一次監視異常が出力されると、成形装置9の稼働が停止されるので、一次監視プログラム331も中断され、待機状態(成形開始信号の待ち受け状態)に戻される。一次監視正常(四つのカメラについての戻り値が全て正常)の場合、
図6に示すように、監視シーケンスプログラム31は、タイマーのカウントを再度スタートさせる。

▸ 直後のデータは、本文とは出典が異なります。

(* ===== verification/Firecracker.v ===== *)
(** internal/firecracker: launching, configuring and snapshotting microVMs.

    - [Uid]: the per-VM uid allocator of jailer.go, at uint32 width.
    - [Jail]: VM ids, the chroot layout and the guards that confine it.
    - [Client]: StartVM, startJailedVM and the client methods of client.go.
    - [UidFacts]: a jailed uid is never shared by two live processes, whatever
      VMs are launched and killed concurrently.
    - [Template]: the template build of template.go; a VM is snapshotted only
      after every init command succeeded.
    - [FcExamples]: the concrete runs the witnesses use. *)
From S2P Require Import Prelude GoLib GoFs Host.
#[local] Open Scope go_scope.

(** ** The uid allocator *)

Module Uid.

Record UIDAllocator := mkUIDAllocator {
  low : Z; high : Z; next : Z; inUse : gset Z }.

Definition NewUIDAllocator (low high : Z) : UIDAllocator := mkUIDAllocator low high 0 ∅.

(** The candidate loop of Acquire from index [i]; [n] iterations at most. *)
Fixpoint scan (a : UIDAllocator) (n : Z) (fuel : nat) (i : Z) : option (Z * Z) :=
  match fuel with
  | O => None
  | S fuel =>
      if i <? n then
        let candidate := u32 (low a + u32 (next a + i) mod n) in
        if bool_decide (candidate ∈ inUse a) then scan a n fuel (u32 (i + 1))
        else Some (candidate, i)
      else None
  end.

Definition range_size (a : UIDAllocator) : Z := u32 (u32 (high a - low a) + 1).

Definition Acquire (a : UIDAllocator) : option Z * UIDAllocator :=
  let n := range_size a in
  match scan a n (Z.to_nat n) 0 with
  | Some (candidate, i) =>
      (Some candidate,
       mkUIDAllocator (low a) (high a) (u32 (u32 (next a + i) + 1) mod n) ({[candidate]} ∪ inUse a))
  | None => (None, a)
  end.

Definition MarkInUse (uid : Z) (a : UIDAllocator) : UIDAllocator :=
  if (uid <? low a) || (high a <? uid) then a
  else mkUIDAllocator (low a) (high a) (next a) ({[uid]} ∪ inUse a).

Definition Release (uid : Z) (a : UIDAllocator) : UIDAllocator :=
  mkUIDAllocator (low a) (high a) (next a) (inUse a ∖ {[uid]}).

(** *** Facts *)

(** What the constructor and every operation maintain; the range NewEngine
    accepts has a nonzero low end, so its size does not wrap to zero. *)
Definition wf (a : UIDAllocator) : Prop :=
  0 < low a <= high a /\ high a < 2 ^ 32 /\
  0 <= next a < high a - low a + 1 /\
  (forall u, u ∈ inUse a -> low a <= u <= high a).

Lemma range_size_exact a : wf a -> range_size a = high a - low a + 1.
Proof.
  intros (Hl & Hh & _). unfold range_size.
  rewrite !u32_small; unfold is_u32; rewrite ?u32_small; unfold is_u32; lia.
Qed.

Lemma scan_sound a n fuel i c j :
  scan a n fuel i = Some (c, j) ->
  c = u32 (low a + u32 (next a + j) mod n) /\ (c ∉ inUse a) /\ j < n.
Proof.
  revert i. induction fuel as [|fuel IH]; intros i; [done|]. cbn [scan].
  case_ifs; zbool; intros H; simplify_eq; eauto.
Qed.

(** The scan gives up only after every index has been looked at. *)
Lemma scan_complete a n fuel i :
  n < 2 ^ 32 -> 0 <= i -> n <= i + Z.of_nat fuel -> scan a n fuel i = None ->
  forall j, i <= j < n -> u32 (low a + u32 (next a + j) mod n) ∈ inUse a.
Proof.
  intros Hn. revert i. induction fuel as [|fuel IH]; intros i Hi Hf; [lia|]. cbn [scan].
  destruct (Z.ltb_spec i n); [|lia]. case_bool_decide as Hc; [|done].
  rewrite u32_small by (unfold is_u32; lia). intros Hs j Hj.
  destruct (decide (j = i)) as [-> |]; [exact Hc|]. apply (IH (i + 1)); [lia|lia|exact Hs|lia].
Qed.

Lemma candidate_range a j :
  wf a -> let n := high a - low a + 1 in
  low a <= u32 (low a + u32 (next a + j) mod n) <= high a.
Proof.
  intros (Hl & Hh & _) n.
  pose proof (Z.mod_pos_bound (u32 (next a + j)) n ltac:(lia)).
  rewrite u32_small; unfold is_u32; lia.
Qed.

(** In a range of at most 2^31 uids every uid is some index's candidate. *)
Lemma candidate_covers a u :
  wf a -> high a - low a + 1 <= 2 ^ 31 -> low a <= u <= high a ->
  let n := high a - low a + 1 in
  exists j, 0 <= j < n /\ u32 (low a + u32 (next a + j) mod n) = u.
Proof.
  intros (Hl & Hh & Hx & _) Hn Hu n.
  exists ((u - low a - next a) mod n).
  pose proof (Z.mod_pos_bound (u - low a - next a) n ltac:(lia)) as Hb.
  split; [lia|]. rewrite (u32_small (next a + _)) by (unfold is_u32; lia).
  rewrite Zplus_mod_idemp_r. replace (next a + (u - low a - next a)) with (u - low a) by lia.
  rewrite Z.mod_small by lia. rewrite u32_small by (unfold is_u32; lia). lia.
Qed.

尚、一次監視プログラム331の実行結果が異常であった場合、異常であった静止画を撮影したカメラについてのカメラ用データフォルダの下の一次監視
用フォルダに当該静止画の画像ファイル34を保存する。
【手続補正4】
【補正対象書類名】明細書
【補正対象項目名】0044
【補正方法】変更
【補正の内容】
【0044】
その後、タイマーのカウントが突き出し時間+遅延時間に達したら、監視シーケンスプログラム31は、タイマーのカウントを停止してゼロにリセットするとともに、第三のカメラ13に対して動画撮影終了の制御信号を送信する。そして、新たな成形開始信号の待ち受け状態となる。この際、当該成形サイクルにおいて、一次監視の結果が異常であったか又は二次監視の結果が異常であった場合、監視シーケンスプログラム31は、撮影された動画の画像ファイル34を第三のカメラ13用のカメラ用データフォルダ71の下の動画用フォルダ73に保存する。
【手続補正5】
【補正対象書類名】明細書
【補正対象項目名】0057
【補正方法】変更
【補正の内容】
【0057】
その後、監視シーケンスプログラム31は、タイマーのカウントが突き出し時間+遅延時間に達したら、タイマーをゼロにリセットするとともに第三のカメラに撮影終了の制御信号を出力し、第三のカメラ13は動画撮影を終了する。監視シーケンスプログラム31は、一次監視又は二次監視で異常の結果であった場合、第三のカメラ13用のカメラ用データフォルダ71の下の動画用フォルダ73に動画の画像ファイル34を保存する。
【手続補正6】
【補正対象書類名】明細書
【補正対象項目名】0064
【補正方法】変更
【補正の内容】
【0064】
これらの場合も、実施形態の金型監視方法によれば、重畳的な別性質の撮影、即ち可視光の静止画による一次監視や二次監視を併せて行ったり、可視光の動画撮影を行って参照したりすることが可能であり、複数台のカメラをより効果的に利用して金型監視を最適化することができる。